What is expected.
Copy out each line from the start of the material below until the line with "utility/strings/string_number_conversions.cc, integers to", that line included.

Input data.
(* ===== verification/Prelude.v ===== *)
(** * eabase: a verification library

    A model of the data structures at the core of eabase (src/eabase), with the
    theorems that make them correct.  This file is the prelude: machine integers,
    the error monad, lists indexed by [Z], rings, automation.

    ** The parts and their files

    - BoundedQueue.v: utility/containers/bounded_queue.h, a ring buffer on raw
      memory.
    - StringNumber.v: utility/strings/string_number_conversions.cc, integers to
      text and back, generic in width, signedness, base and character type.
    - Bits.v: utility/bit_array.h and utility/single_threaded_pool.h, on which
      the hash map stands.
    - FlatMap.v and FlatMapSpec.v: utility/containers/flat_map.h and
      flat_map_inl.h, FlatMap and SparseFlatMap with their iterators.
    - AbaFreeList.v: fiber/list_of_abafree_id.h.
    - Session.v, SessionSteps.v, SessionList.v: fiber/session.cc, the versioned
      identifiers that can be locked.  Session.v has a definition for each section
      that runs under the mutex of an Id; SessionSteps.v interleaves threads;
      SessionList.v has the lists of sessions, made of AbaFreeList, and composes
      them with the sessions.
    - IOBlock.v, IOBufRef.v, IOBufOps.v, IOBufSpec.v: utility/iobuf.cc, iobuf.h,
      iobuf_inl.h.  Blocks, reference counts and the cache of the thread; the
      queue of block references in an IOBuf; the operations of class IOBuf; their
      specification on strings.
    - IOBufCutter.v, IOBufReaders.v, IOPortal.v: the classes of iobuf.h that cut
      an IOBuf fast, read it without cutting (zero-copy input stream, snappy
      source, bytes iterator), and read files, readers and SSL channels into one.
    - OutputStream.v, OutputStreamSpec.v, IOBufAppender.v: the zero-copy output
      stream, which hands out the free bytes of a block; what it does to its IOBuf;
      IOBufAppender and the snappy sink, proved from that.
    - Recorder.v, RecorderSteps.v: var/recorder.h and var/detail/combiner.h, the
      packed words of the agents and the threads that record, combine, reset and
      exit.
    - WorkStealing.v: fiber/work_stealing_queue.h, one owner and many thieves.
    - SafeMath.v: utility/numerics/, CheckedNumeric and the checked conversions.
    - Crc32c.v: utility/crc32c.cc and crc32c.h, the tables, the instructions and
      the masked checksums.
    - VersionedRef.v, ExecQueue.v, ExecQueueInv.v, ExecQueueSteps.v,
      ExecutionQueue.v: fiber/execution_queue.cc, execution_queue.h and
      execution_queue_inl.h.  The versioned reference of a queue; the list of its
      tasks and who executes them; the invariant of the tasks; each step keeps
      it; both together.

    - ButexSpec.v, Butex.v, ButexInv.v, ButexSteps.v, ButexWakes.v,
      ButexRefines.v: fiber/butex.cc, and TaskGroup::interrupt of
      fiber/task_group.cc; a task of the timer thread is a step.  What butex.h
      promises, as a transition system of calls, returns and effects; the code,
      access by access; the invariant that relates the two; each step keeps it;
      executions.
    - FiberSync.v, FiberSyncInv.v, FiberSyncSafe.v: fiber/mutex.cc,
      fiber/condition_variable.cc, fiber/countdown_event.cc.  Programs over
      butexes; their invariant on ButexSpec; what follows on Butex.
    - DoublyBuffered.v, DoublyBufferedSafe.v:
      utility/containers/doubly_buffered_data.h, readers, modifiers and threads
      that exit; what the readers see.
    - TimerThread.v, TimerThreadInv.v, TimerThreadSafe.v: fiber/timer_thread.cc.
      The code and what timer_thread.h promises; the invariant of the tasks; what
      follows.

    A definition has the name of the function it translates, where that is not a
    word of Rocq.  Sequential code is a function of the object to the result and
    the new object, [None] being undefined behaviour (a null pointer, a slot
    without an object, a trap, a loop that does not end); concurrent code is a
    step relation, a step being one access of shared memory or one section under
    a lock.

    ** What the theorems show

    - Refinement: programs of IOBuf calls on shared blocks do what they do on
      independent strings, and leak no block ([IOBufs_refine_strings],
      [no_block_leaks]); so do programs of a cutter ([cutter_refines_string]), of
      the readers ([readers_refine_string]), of an IOPortal
      ([portal_refines_string]), of the output stream
      ([output_stream_refines_string]), of IOBufAppender
      ([appender_refines_string]) and of the snappy sink
      ([sink_refines_string]); FlatMap is a finite map ([flatmap_refines_map]),
      BoundedQueue a bounded list, SmallQueue a queue, ListOfABAFreeId the
      multiset of its existing ids ([list_keeps_existing_ids]).
    - Concurrency: at most one thread holds a session
      ([session_mutual_exclusion]), no wake-up is lost by careful clients
      ([session_no_lost_wakeup]), an error sent to a list reaches every session
      of it once ([reset_delivers_errors]), no sample is lost or counted twice
      ([recorder_exact]), the work stealing queue is linearizable
      ([queue_linearizable]), and an execution queue runs each task once, in
      order, in one thread at a time, and ends ([exec_queue_safe],
      [exec_queue_fifo], [exec_queue_drains]).
    - butex.cc implements its specification ([butex_refines_spec]) and forgets no
      waiter ([no_waiter_left_behind]); on it, mutexes exclude
      ([mutex_exclusion]), nobody sleeps on a free mutex or on a countdown that
      is over ([sync_nobody_forgotten]), and the functions return what they should
      ([sync_results]).
    - A read of doubly buffered data sees one value until it ends
      ([readers_see_snapshots]), and modifications return
      ([modification_returns]).
    - The timer thread runs a task at most once and not before its time, and
      schedule() and unschedule() return what they should
      ([timer_refines_spec]); it does not sleep beyond the first task
      ([timer_never_oversleeps]), and what is due is run ([due_tasks_run]).
    - Equivalence: the checksums by tables are those defined bit by bit
      ([Extend_is_crc32c]), and find bursts ([stored_checksums_find_bursts]).
    - Machine integers: the parser's overflow checks ([Base_Invoke_exact],
      [Invoke_accepts]), round trips of the printers, the packed words of the
      recorder ([word_exact]), the rounding of the bucket count
      ([flatmap_round_bounds]), CheckedNumeric ([checked_expressions]) and the
      conversions ([conversions_exact]).
    - Where the code fails: [session_lost_wakeups], [interruption_lost],
      [timedlock_of_pthread_loses_wake_up], [exit_hides_a_reader], [cutter_edges],
      [extended_backup_breaks_the_cache], [cut_until_binary_delim],
      [fetch_and_appendv_edges], [assign_copies], [sparse_iteration_never_ends],
      [new_node_needs_memory], [small_block_sizes], [stop_is_lost],
      [mod_slot_bounds], [bit_array_first1_spec], [narrow_arithmetic_wraps] each
      give the inputs or the interleaving, next to what does hold.

    ** Bounds and fuel

    - IOBuf: the buffers of a program hold less than 2^31 bytes in all, so that
      the sums of 32-bit lengths do not wrap; a reference count [nshared] is
      unbounded (it would need 2^31 references to one block).  Blocks that are no
      user data hold at most 2^30 bytes, and a buffer that a stream writes has less
      than that before each chunk.
    - FlatMap: at most 2^40 buckets and 2^35 elements.  operator[] and resize
      call each other, nesting at most once for each doubling of the buckets: the
      fuel [FUEL] = 64 is shown to be enough.  Sparse maps have at least 64
      buckets; below, an iteration may not end.  The pool of the nodes has memory;
      where it has none, operator[] writes to a null pointer.
    - ListOfABAFreeId: BLOCK_SIZE is at least 8 and MAX_ENTRIES + 2 * BLOCK_SIZE
      less than 2^32.
    - Sessions: one slot, any number of threads; the sections of other slots touch
      other Ids.  Versions are 32-bit and wrap; what the theorems ask of their
      distance is in their statements.
    - Recorder: less than 2^31 samples, each of 32 bits after truncation.
    - Work stealing queue: a capacity of at most 2^62 and less than 2^62 events.
    - Execution queue: one queue of a slot, from create() to the next one, and
      less than 2^30 threads.  _high_priority_tasks does not wrap.
    - Butexes and what stands on them: any number of butexes, threads, timers; a
      thread is a number, and its waiter is named by it.  A count of a countdown
      event stays below 2^31.
    - Timer thread: any number of callers, one timer thread, slots below 2^32;
      versions are 32-bit.  Fewer than 2^30 steps; run times below INT64_MAX; the
      clock does not go back.
    - Loops whose length is that of a structure recurse on the structure or on a
      fuel computed from it; that they end is part of the theorems.

    ** What is assumed

    Memory that the allocator gives is a parameter ([Alloc] in IOBlock.v, a flag
    for each allocation elsewhere), and so are hash functions, the locale's
    whitespace, writers and deleters, the callbacks of sessions and whether an id
    exists.  The memory of concurrent code is sequentially consistent: memory
    orders and fences are not modelled.  A mutex of the system excludes, the
    resource pool gives a slot to one owner at a time, and every thread has its own
    agent.  Sessions and execution queues take of a butex that it wakes who waits,
    which Butex.v and the files after it show.  The futex system call returns what
    its manual says, and a fiber that is made ready runs.  Butexes take of the timer
    thread that it runs a task at most once, which TimerThread.v and the files after
    it show.  A pool of nodes gives memory that is not in use.

    A failed CHECK or DCHECK is undefined behaviour, though a CHECK only logs unless
    the program is told to crash.  Left out are CHECK_EQ(ret2, ret) of Modify, which
    compares two results of the caller's fn, and CHECK(pending_q.empty()) of
    id_reset in fiber/session.cc.  Signed overflow that C++ leaves undefined is
    written as wrap-around where the compiled code does that, but in IntToString,
    where it is undefined.

    ** Not modelled

    - IOBufBuilder (a std::ostream), BackUp of more than the last chunk but for the
      case where it fails, and appending an IOBuf to itself.  FlatSet and
      find_cstr.  The conversions of doubles and the floating-point
      specializations of CheckedNumeric.
    - The scheduler of the fibers and keys: context switches in assembly and
      thread-local state.  Creation and destruction of butexes, the interruption of
      a fiber that sleeps in fiber_usleep, the interception of pthread mutexes and
      the contention profiler.  The execution queues that run on a resident
      pthread.  The start of the timer thread and its statistics.
    - The thread-local slots of the wrappers of doubly buffered data, and its
      destructor.
    - The variables other than IntRecorder: sampling by time, printing and
      registration by name.
    - Files, network, time, logging, debugging, thread wrappers: system calls.
    - rapidjson and third_party: vendored. *)

From Stdlib Require Export ZArith Lia.
From Stdlib Require Export Strings.Byte.
From stdpp Require Export base numbers option gmap list.
#[global] Open Scope Z_scope.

Output for this task.
(* ===== verification/Prelude.v ===== *)
(** * eabase: a verification library

    A model of the data structures at the core of eabase (src/eabase), with the
    theorems that make them correct.  This file is the prelude: machine integers,
    the error monad, lists indexed by [Z], rings, automation.

    ** The parts and their files

    - BoundedQueue.v: utility/containers/bounded_queue.h, a ring buffer on raw
      memory.
    - StringNumber.v: utility/strings/string_number_conversions.cc, integers to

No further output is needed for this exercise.